Methods: Participants were 79 HIV-infected rural persons who reported 1 or more occasions of unprotected anal, vaginal, or oral sex in the past 2 months. Participants were recruited through AIDS service organizations in rural areas of 27 states and assigned randomly to either a 2-session, motivational interviewing plus skills-building intervention (i.e., integrated intervention; n = 48) or a 2-session, skills-building only comparison intervention (n = 31). Participants completed self-report measures of sexual behaviors and factors related to risky sex at preintervention and 2-month follow-up.

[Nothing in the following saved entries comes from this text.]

(* ===== verification/PolicyExamples.v ===== *)
(** * Examples of the policy

    A work order, a tool, a grant and an approval at which the properties of
    canonical resources, of the policy and of the kill switches apply. *)

From S2P Require Import Prelude JsTime Errors Schema JsonValue Unicode Contracts WorkOrder Authorization.
From S2P Require Import Authority Canonicalization CanonicalizationFacts Policy PolicyFacts.

Local Open Scope Z_scope.

#[local] Existing Instance zod_reference.
#[local] Existing Instance unicode_ascii.
#[local] Existing Instance unicode_ascii_laws.

(** A URL class for plain https URLs: a host and a path. *)
Definition plain_url (s : jsstring) : option (jsstring * jsstring) :=
  if starts_with (js "https://") s then
    let rest := drop 8 s in
    match break_at slash rest with
    | Some (host, path) => Some (host, slash :: path)
    | None => Some (rest, [slash])
    end
  else None.

#[local] Instance url_reference : WebUrl := {|
  URL := jsstring * jsstring;
  new_URL := plain_url;
  url_protocol _ := js "https:"; url_username _ := []; url_password _ := [];
  url_hostname u := u.1; url_port _ := []; url_pathname u := u.2; url_search _ := [];
  url_hash _ := []; url_origin u := js "https://" ++ u.1;
  url_href u := js "https://" ++ u.1 ++ u.2;
  url_set_hostname u h := (h, u.2); url_set_pathname u p := (u.1, p); url_sort_search u := u;
|}.

#[local] Instance url_reference_laws : WebUrlLaws.
Proof.
  split. intros [host path]. change (is_Some (plain_url (js "https://" ++ host ++ path))).
  unfold plain_url.
  assert (starts_with (js "https://") (js "https://" ++ host ++ path) = true) as ->.
  { apply starts_with_spec. by exists (host ++ path). }
  destruct (break_at slash _) as [[a b] |]; eauto.
Defined.

(** ** Resources *)

Definition path_scope (v : string) : ResourceScope :=
  {| scope_kind := scope_path; scope_value := js v; scope_normalizationVersion := "1" |}.

Lemma example_path : canonicalizeResourcePath (js "reports/%32%30/q1") = Return (js "reports/20/q1").
Proof. vm_compute. reflexivity. Qed.

Lemma canonical_path_shape_witness :
  exists segs, segs <> [] /\ Forall clean_segment segs /\ js "reports/20/q1" = join slash segs.
Proof.
  destruct (canonical_path_shape _ _ example_path) as (segs & Hne & Hall & Hj & _).
  exists segs. split; [exact Hne | split; [exact Hall | exact Hj]].
Defined.

Lemma path_within_scope_iff_witness :
  isResourceWithinScope (path_scope "reports/q1") (path_scope "reports") = Return true
  /\ isResourceWithinScope (path_scope "reports-old/q1") (path_scope "reports") = Return false
  /\ exists child parent,
    canonicalizeResourcePath (js "reports/q1") = Return child
    /\ canonicalizeResourcePath (js "reports") = Return parent
    /\ split slash parent `prefix_of` split slash child.
Proof.
  assert (isResourceWithinScope (path_scope "reports/q1") (path_scope "reports") = Return true) as Hw
    by (vm_compute; reflexivity).
  split; [exact Hw |]. split; [vm_compute; reflexivity |].
  exact (proj1 (path_within_scope_iff (path_scope "reports/q1") (path_scope "reports") eq_refl eq_refl) Hw).
Defined.

Lemma containment_transitive_witness :
  isResourceWithinScope (path_scope "a/b/c") (path_scope "a") = Return true.
Proof.
  assert (isResourceWithinScope (path_scope "a/b/c") (path_scope "a/b") = Return true) as H1
    by (vm_compute; reflexivity).
  assert (isResourceWithinScope (path_scope "a/b") (path_scope "a") = Return true) as H2
    by (vm_compute; reflexivity).
  exact (containment_transitive _ _ _ H1 H2).
Defined.

Example confined :
  assertResolvedPathWithinRoot (js "/srv/data") (js "/srv/data/a") = Return tt
  /\ isReturn (assertResolvedPathWithinRoot (js "/srv/data") (js "/srv/data-old")) = false
  /\ assertResolvedPathWithinRoot (js "C:\work") (js "c:/work/x") = Return tt.
Proof. vm_compute. auto. Qed.

Lemma canonical_host_public_witness :
  canonicalizeHost (js "Example.COM") = Return (js "example.com")
  /\ isReturn (canonicalizeHost (js "169.254.169.254")) = false
  /\ exists url name, name = bare_host (url_hostname url) /\ name <> js "localhost".
Proof.
  assert (canonicalizeHost (js "Example.COM") = Return (js "example.com")) as Hh
    by (vm_compute; reflexivity).
  split; [exact Hh |]. split; [vm_compute; reflexivity |].
  destruct (canonical_host_public _ _ Hh) as (url & name & Hn & _ & Hl & _).
  exists url, name. split; [exact Hn | exact Hl].
Defined.

Lemma uncanonical_kind_denied_witness :
  isResourceWithinScope
    {| scope_kind := scope_dataset; scope_value := js "d"; scope_normalizationVersion := "1" |}
    {| scope_kind := scope_dataset; scope_value := js "d"; scope_normalizationVersion := "1" |}
  = Return false.
Proof. apply uncanonical_kind_denied. left. Defined.

Lemma encoded_drive_accepted_witness :
  canonicalizeResourcePath (js "C%3A/Windows") = Return (js "C:/Windows")
  /\ isReturn (canonicalizeResourcePath (js "C:/Windows")) = false.
Proof. exact encoded_drive_accepted. Defined.

(** ** A request *)

Definition some_budget : WorkBudget :=
  Build_WorkBudget 4 4 4 60000 None None None None None None None None None None None None None.

Definition example_purpose : Purpose :=
  {| purpose_code := "support"; purpose_registryVersion := "1" |}.

Definition example_principal : Principal :=
  {| principal_type := user; principal_id := "ada" |}.

Definition example_work_order : AcceptedWorkOrder := {|
  wo_common := {|
    wo_id := "wo-1"; wo_createdAt := "2026-09-04T10:00:00.000Z"; wo_goal := "Reply";
    wo_input := Jnull;
    wo_context := {| wc_roleFamily := "support"; wc_workflowId := "w"; wc_riskClass := risk_high |};
    wo_workMode := mode_assist; wo_autonomyMode := autonomy_delegate_review;
    wo_decisionOwner := owner_registered_role "lead"; wo_purpose := example_purpose;
    wo_dataClass := data_internal; wo_retention := retain_session;
    wo_principal := example_principal; wo_tenant := {| tenant_id := "tenant-1" |};
    wo_requestedCapabilities := ["mail.send"]; wo_resourceScopeCeiling := [path_scope "outbox"];
    wo_budget := some_budget; wo_workflowContext := None; wo_correlationId := None;
    wo_deadline := None; wo_region := None; wo_jurisdiction := None;
    wo_workOrderBindingDigest := example_digest |};
  wo_executionDefinitionDigest := example_digest;
  wo_kind := agent_work_order {| ad_id := "agent"; ad_version := "1.0.0";
                                 ad_agentDefinitionDigest := example_digest |}
               example_digest example_digest example_digest;
|}.

Definition example_tool : ToolRegistrationContract := {|
  tool_id := "mail.send@1"; tool_implementationVersion := "1"; tool_description := "Sends mail";
  tool_inputSchemaDigest := example_digest; tool_outputSchemaDigest := example_digest;
  tool_security := {| ts_riskClass := R4; ts_dataClasses := [data_internal];
    ts_reversibility := irreversible; ts_requiredScopes := ["mail.send"]; ts_egress := egress_none;
    ts_networkEnforcement := network_declared_ok; ts_maxCallsPerRun := 1; ts_timeoutMs := 1000;
    ts_costCeiling := None |};
  tool_previewStrategyRegistrationDigest := Some example_digest;
  tool_effectStrategyKind := tool_native; tool_effectStrategyRegistrationDigest := example_digest;
  tool_compensationStrategyRegistrationDigest := None; tool_executorKind := "in_process";
  tool_executorVersion := "1"; tool_toolRegistrationDigest := example_digest;
|}.

Definition example_config : DeterministicPolicyConfig :=
  {| cfg_id := "policy"; cfg_implementationVersion := "1"; cfg_allowedPurposes := [example_purpose];
     cfg_risks_low := [R0]; cfg_risks_medium := [R0]; cfg_risks_high := [R0; R4];
     cfg_risks_critical := [R0]; cfg_enabledDataClasses := [data_internal]; cfg_enableR5 := false;
     cfg_r5ApprovalMaxAgeMs := 1000 |}.

Definition example_binding : CapabilityGrantBinding :=
  {| gb_issuerId := "issuer"; gb_principal := example_principal;
     gb_tenant := {| tenant_id := "tenant-1" |}; gb_workOrderId := "wo-1";
     gb_workOrderBindingDigest := example_digest; gb_executionDefinition := example_agent;
     gb_executionDefinitionDigest := example_digest; gb_capability := "mail.send";
     gb_action := "write"; gb_toolId := "mail.send@1"; gb_toolVersion := "1";
     gb_toolRegistrationDigest := example_digest;
     gb_normalizedResources := [path_scope "outbox/today"]; gb_purpose := example_purpose;
     gb_policyRegistrationDigest := example_digest |}.

Definition example_grant : CapabilityGrant :=
  {| gr_id := "grant-1"; gr_binding := example_binding; gr_maximumUses := 2;
     gr_issuedAt := "2026-09-04T10:00:00.000Z"; gr_expiresAt := "2026-09-04T11:00:00.000Z";
     gr_revokedAt := None |}.

Definition example_approval : Approval :=
  {| ap_id := "approval-1"; ap_issuerId := "issuer"; ap_challengeId := "challenge-1";
     ap_challengeProofDigest := example_digest;
     ap_binding := {| pe_tenant := {| tenant_id := "tenant-1" |}; pe_principal := example_principal;
       pe_runId := "run-1"; pe_stepId := "step-1"; pe_decisionId := "decision-1";
       pe_workOrderBindingDigest := example_digest; pe_executionDefinition := example_agent;
       pe_executionDefinitionDigest := example_digest; pe_toolId := "mail.send@1";
       pe_toolVersion := "1"; pe_toolRegistrationDigest := example_digest;
       pe_argumentsDigest := example_digest; pe_targetDigest := example_digest;
       pe_contentDigest := None; pe_previewDigest := example_digest; pe_purpose := example_purpose;
       pe_policyRegistrationDigest := example_digest |};
     ap_approvedBy := {| principal_type := user; principal_id := "grace" |};
     ap_authenticationStrength := phishing_resistant;
     ap_createdAt := "2026-09-04T10:01:00.000Z"; ap_expiresAt := "2026-09-04T10:10:00.000Z" |}.

Definition example_input (resource : string) (approval : option Approval) : PolicyEvaluationInput := {|
  in_workOrder := example_work_order; in_tool := example_tool;
  in_policyRegistrationDigest := example_digest; in_argumentsDigest := example_digest;
  in_targetDigest := example_digest; in_normalizedResources := [path_scope resource];
  in_schemaValidated := true; in_grantResolution := Some (resolution_active example_grant 2);
  in_approval := approval; in_runId := "run-1"; in_stepId := "step-1"; in_decisionId := "decision-1";
  in_previewDigest := Some example_digest; in_networkPolicy := network_none;
  in_callsAlreadyUsed := 0; in_requestedCost := None;
  in_evaluatedAt := "2026-09-04T10:02:00.000Z";
|}.

Definition no_digest (l : list ResourceScope) : string := example_digest.

Lemma example_allowed :
  evaluatePolicy no_digest example_config
    (example_input "outbox/today/1.eml" (Some example_approval)) None = Return allow.
Proof. vm_compute. reflexivity. Qed.

Example example_needs_approval :
  evaluatePolicy no_digest example_config (example_input "outbox/today/1.eml" None) None
  = Return requireApproval.
Proof. vm_compute. reflexivity. Qed.

Example example_outside_grant :
  evaluatePolicy no_digest example_config
    (example_input "outbox/todays" (Some example_approval)) None
  = Return (deny KAF_POLICY_GRANT_BINDING_MISMATCH).
Proof. vm_compute. reflexivity. Qed.

Lemma evaluatePolicy_allow_iff_witness :
  DeterministicPolicyConfigSchema example_config = true
  /\ exists grant, CapabilityGrantSchema example_grant = Some grant.
Proof.
  destruct (proj1 (evaluatePolicy_allow_iff no_digest example_config
    (example_input "outbox/today/1.eml" (Some example_approval)) None) example_allowed)
    as (Hc & _ & wo & wo' & raw & uses & grant & rs & _ & _ & _ & Hraw & Hg & _).
  split; [exact Hc |]. exists grant. injection Hraw as Hr _. rewrite Hr. exact Hg.
Defined.

(** The registry after an emergency stop of the tool. *)
Definition stopped : KillSwitchRegistry :=
  (activate target_tool_registration example_digest "KAF_STOP" "operator"
     "2026-09-04T10:00:00.000Z" empty_registry).2.

Lemma example_parsed : AcceptedWorkOrderSchema example_work_order = Some example_work_order.
Proof. vm_compute. reflexivity. Qed.

Lemma killed_is_denied_witness :
  exists code, evaluatePolicy no_digest example_config
      (example_input "outbox/today/1.eml" (Some example_approval)) (Some stopped) = Return (deny code)
    /\ code ∈ [KAF_POLICY_REGISTRATION_KILLED; KAF_POLICY_INVALID_INPUT].
Proof.
  assert (registration_killed (Some stopped) example_work_order example_tool example_digest = true)
    as Hk by (vm_compute; reflexivity).
  exact (killed_is_denied no_digest example_config
    (example_input "outbox/today/1.eml" (Some example_approval)) stopped _ _ example_parsed example_parsed Hk).
Defined.

Lemma engine_agrees_witness :
  exists e, engine_evaluate no_digest example_config example_digest
    (preflight_input (example_input "outbox/today/1.eml" None) example_work_order example_tool) None
    = Return e.
Proof.
  assert (DeterministicPolicyConfigSchema example_config = true) as Hc by (vm_compute; reflexivity).
  assert (ToolRegistrationContractSchema example_tool = true) as Ht by (vm_compute; reflexivity).
  destruct (engine_agrees no_digest example_config (example_input "outbox/today/1.eml" None) None
    _ example_parsed Hc Ht) as (e & He & _).
  exists e. exact He.
Defined.

Lemma stopped_reachable : steps ks_step empty_registry stopped.
Proof.
  eapply steps_cons; [| apply steps_refl].
  exact (step_activate _ _ target_tool_registration example_digest "KAF_STOP" "operator"
    "2026-09-04T10:00:00.000Z" _ (surjective_pairing _)).
Qed.

Lemma snapshot_restores_witness :
  length (kss_entries (snapshot stopped)) = 1%nat
  /\ createKillSwitchRegistry (Some (snapshot stopped)) = Return stopped.
Proof.
  split; [vm_compute; reflexivity |].
  apply (snapshot_restores stopped stopped_reachable). vm_compute. discriminate.
Defined.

Results: Before enrolling into the intervention, 37% of participants had 2 or more sexual partners in the past 2 months, 29% had sex with 1 or more partners without knowing their partners' HIV serostatus, and almost one-third of participants located sex partners in high-risk environments (e.g., public parks, roadside rest areas). A 2 x 2 repeated measures multivariate analyses of variance found that integrated intervention participants reported greater increases in risk-reduction motivation and greater increases in condom-protected vaginal and oral intercourse occasions at follow-up compared to skills-building only participants.
Conclusions: Brief telephone-administered interventions that integrate motivational interviewing with skills-building show potential to reduce risky sexual behaviors in HIV-infected rural persons. Additional and large-scale evaluations of this intervention approach appear warranted.